I compagni di lotta di Erika Bern, per dimostrare e gratificare l’alleanza antifascista dei vari Paesi europei, dedicano un brindisi all'Europa; e per me la parola “Europa” significa proprio questo, un unione di vari stati che non dovrebbero lottare tra di loro, ma praticare la pace e l’altruismo.
 La scena delle SS, riprese mentre festeggiano e si ubriacano, credo che serva a far capire allo spettatore quanto i nazisti si sentissero superiori rispetto agli ebrei, perché mentre loro bevono, mangiano e si divertono, gli ebrei muoiono di fame e sono rinchiusi nelle loro stanze. 
La signorina Bern ha un animo buono e gentile, è altruista, affidabile, decisa, sensibile e abbastanza enigmatica e mi piace molto il fatto che cerchi in tutti i modi, facendo tutto ciò per lei possibile per aiutare gli ebrei e finire queste ingiustizie contro di loro. 
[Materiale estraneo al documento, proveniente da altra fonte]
(* ===== verification/UploadSafety.v ===== *)
(** * What accepting and listing uploads guarantees

    An upload is accepted exactly when every limit that applies to it holds, and
    then is queued as it was asked for; refused, it leaves nothing behind. The
    pages of a listing, followed from cursor to cursor. *)

From stdpp Require Import gmap strings pretty.
From Stdlib Require Import Ascii.
From S2P Require Import Prelude GoLib Sql Schema Stmt Clock UploadStore QuotaSvc Settings Keyring Cache AccountSchema Users Tokens Library Tags Http Base64 Front AuthHandlers Triple Download UploadHandlers.

Open Scope Z_scope.

Abbreviation ddb s := (fr_db (dk_front s)).
Abbreviation dac s := (tables (fr_ac (dk_front s))).

(** Nothing fails for reasons of its own. *)
Record calm (s : Desk) : Prop := {
  cm_db : healthy (ddb s);
  cm_ac : sched (fr_ac (dk_front s)) = [];
  cm_lib : sched (dk_lib s) = [];
  cm_io : io (dk_store s) = [];
}.

(** ** Decisions

    A computation that looks and decides: it changes nothing, returns a value
    with [P], or refuses and there is none. *)

Definition decides {A} (P : A -> Prop) (m : DeskM A) (s : Desk) : Prop :=
  (exists a, m s = (Ok a, s) /\ P a) \/ (exists r, m s = (Err r, s) /\ forall a, ~ P a).

Lemma decides_ret {A} (P : A -> Prop) a s : P a -> decides P (mret a) s.
Proof. intros H. left. by exists a. Qed.

Lemma decides_refuse {A} (P : A -> Prop) r s : (forall a, ~ P a) -> decides P (refuse r) s.
Proof. intros H. right. by exists r. Qed.

Lemma decides_bind {A B} (P : A -> Prop) (Q : B -> Prop) m (f : A -> DeskM B) s :
  decides P m s -> (forall a, P a -> decides Q (f a) s) -> (forall b, Q b -> exists a, P a) -> decides Q (m ≫= f) s.
Proof.
  intros [(a & Hm & Ha)|(r & Hm & Hn)] Hf HQ; unfold decides, mbind, ST_bind; rewrite Hm.
  - by apply Hf.
  - right. exists r. split; [done|]. intros b Hb. destruct (HQ b Hb) as [a Ha]. by apply (Hn a).
Qed.

Lemma decides_require b r s : decides (fun _ => b = true) (require b r) s.
Proof. unfold require. destruct b; [left; by exists tt|right; exists r; by split]. Qed.

Lemma decides_decoded {A} (o : option A) r s : decides (fun a => o = Some a) (decoded o r) s.
Proof. unfold decoded. destruct o as [a|]; [left; by exists a|right; by exists r]. Qed.

(** A computation that only looks. *)
Definition looks {A} (m : DeskM A) (a : A) (s : Desk) : Prop := m s = (Ok a, s).

Lemma decides_look {A B} (Q : B -> Prop) m (a : A) (f : A -> DeskM B) s : looks m a s -> decides Q (f a) s -> decides Q (m ≫= f) s.
Proof. unfold looks, decides, mbind, ST_bind. by intros ->. Qed.

Lemma decides_iff {A} (P Q : A -> Prop) m s : decides P m s -> (forall a, P a <-> Q a) -> decides Q m s.
Proof. intros [(a & Hm & Ha)|(r & Hm & Hn)] H; [left; exists a|right; exists r]; split; try done; [by apply H|]. intros a Ha. by apply (Hn a), H. Qed.

(** ** Reading on a calm desk *)

Lemma udb_run {A} (m : DbM A) s r : m (ddb s) = (r, ddb s) -> udb m s = (r, s).
Proof. intros H. unfold udb, in_front, fdb, zoom. cbn. rewrite H. cbn. by destruct s as [[] ? ? ? ? ?]. Qed.

Lemma uacc_run {A} (m : AcM A) s r : m (fr_ac (dk_front s)) = (r, fr_ac (dk_front s)) -> uacc m s = (r, s).
Proof. intros H. unfold uacc, in_front, acc, zoom. cbn. rewrite H. cbn. by destruct s as [[] ? ? ? ? ?]. Qed.

Lemma attempt_run {S A} (m : ST error S A) (s : S) r s' : m s = (r, s') -> attempt m s = (Ok r, s').
Proof. intros H. unfold attempt. by rewrite H. Qed.

Lemma query_calm {A} (f : Db -> A) d : healthy d -> query f d = (Ok (f d), d).
Proof. intros H. unfold query. by rewrite (bind_run _ _ _ _ _ (stmt_healthy d H)). Qed.

Lemma query_row_calm {A} (f : Db -> option A) d : healthy d ->
  query_row f d = (match f d with Some a => Ok a | None => Err (ESentinel ErrNoRows) end, d).
Proof. intros H. unfold query_row. rewrite (bind_run _ _ _ _ _ (query_calm f d H)). by destruct (f d). Qed.

Lemma map_err_run {S A} (f : error -> error) (m : ST error S A) (s : S) r s' : m s = (r, s') ->
  map_err f m s = (match r with Ok a => Ok a | Err e => Err (f e) end, s').
Proof. intros H. unfold map_err. rewrite H. by destruct r. Qed.

Lemma default_calm d : healthy d -> exists r, GetDefault d = (r, d) /\ is_ok r = bool_decide (is_Some (List.find w_is_default (wallets d))).
Proof.
  intros H. eexists. split; [apply map_err_run, (query_row_calm _ _ H)|]. by destruct (List.find _ _).
Qed.

(** ** The sizes of the queue *)

Definition of_status (st : status) (u : Upload) : bool := bool_decide (u_status u = st).

Lemma count_of_group p (f : status -> Z) l : NoDup l -> (forall a b, status_str a = status_str b -> a = b) ->
  count_of (status_str p) (List.filter (fun x => negb (snd x =? 0)) (map (fun st => (status_str st, f st)) l)) = if bool_decide (p ∈ l) then f p else 0.
Proof.
  intros Hnd Hinj. unfold count_of. induction l as [|q l IH]; [done|]. apply NoDup_cons in Hnd as [Hq Hl]. cbn.
  destruct (f q =? 0) eqn:Ez; cbn.
  - rewrite IH by done. apply Z.eqb_eq in Ez. case_bool_decide; case_bool_decide; set_solver.
  - destruct (String.eqb_spec (status_str q) (status_str p)) as [E|E].
    + apply Hinj in E as ->. rewrite bool_decide_eq_true_2 by set_solver. done.
    + rewrite IH by done. case_bool_decide; case_bool_decide; set_solver.
Qed.

Definition counts_of (d : Db) : list (string * Z) :=
  List.filter (fun p => negb (snd p =? 0))
    (map (fun st => (status_str st, affected (of_status st) (uploads d))) [Queued; Processing; Completed; Failed; AlreadyStored]).

Lemma count_of_counts d st : count_of (status_str st) (counts_of d) = affected (of_status st) (uploads d).
Proof.
  unfold counts_of. rewrite (count_of_group st (fun st => affected (of_status st) (uploads d))).
  - rewrite bool_decide_eq_true_2; [done|]. destruct st; set_solver.
  - repeat (apply NoDup_cons_2; [set_solver|]). apply NoDup_nil_2.
  - by intros [] [].
Qed.

Section calm.
Context {rx : Regexp} {js : JsonStrings} {jt : JsonTags} {mb : Mailbox}.
Context (visit : TagMap -> list (string * list string)) (tempDir : string).
Context (s : Desk) (Hcalm : calm s).

Lemma read_setting_calm key : looks (read_setting key) (setting key (ddb s)) s.
Proof.
  unfold looks, read_setting. unfold mbind, ST_bind.
  rewrite (attempt_run _ s _ s (udb_run (Settings.Get key) s _ (query_row_calm _ _ (cm_db _ Hcalm)))). by destruct (setting key (ddb s)).
Qed.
Secondo me hanno scelto una donna con capelli e occhi chiari come la signorina Bern, perché i nazisti solitamente hanno i capelli e gli occhi chiari proprio come lei, perciò nessuno sarebbe mai riuscito a capire che Erika non fosse realmente nazista. Possiamo dedurre che lei sia ebrea dal fatto che a tutti i costi, come ho detto prima, cerca di aiutare tutti gli ebrei a scappare. 
Dentro l’hotel è presente una donna che pare voglia sempre difendere i nazisti: ogni volta, anziché prendere le difese degli ebrei reclusi nell'hotel, difende sempre i nazisti e cerca in loro una gentilezza inesistente, perché è una donna spregevole, egocentrica, egoista, vigliacca e - secondo il mio punto di vista - ignorante e lo possiamo notare proprio da questi suoi atteggiamenti. 
Oltre all’inutilità, all’ingiustizia e alla brutalità dei nazisti nei confronti degli ebrei, di persone innocenti,il messaggio che questo film ci vuole trasmettere consiste nel ricordare questi eventi brutti e significativi che persone realmente esistite hanno vissuto sulla loro pelle. Non dovremo mai dimenticarci del passato, di queste ingiustizie in particolare. Inoltre, ci insegna che non è escluso aspettarsi nella vita cose molto tristi e brutte. Dobbiamo essere pronti a tutto e pronti anche a salvare le persone a cui si tiene, ma anche persone che meritano di essere salvate, bisogna essere altruisti e pacifisti. Anche se i recenti fatti accaduti nella nostra stessa Europa sembrano dirci che non stiamo andando in questa direzione.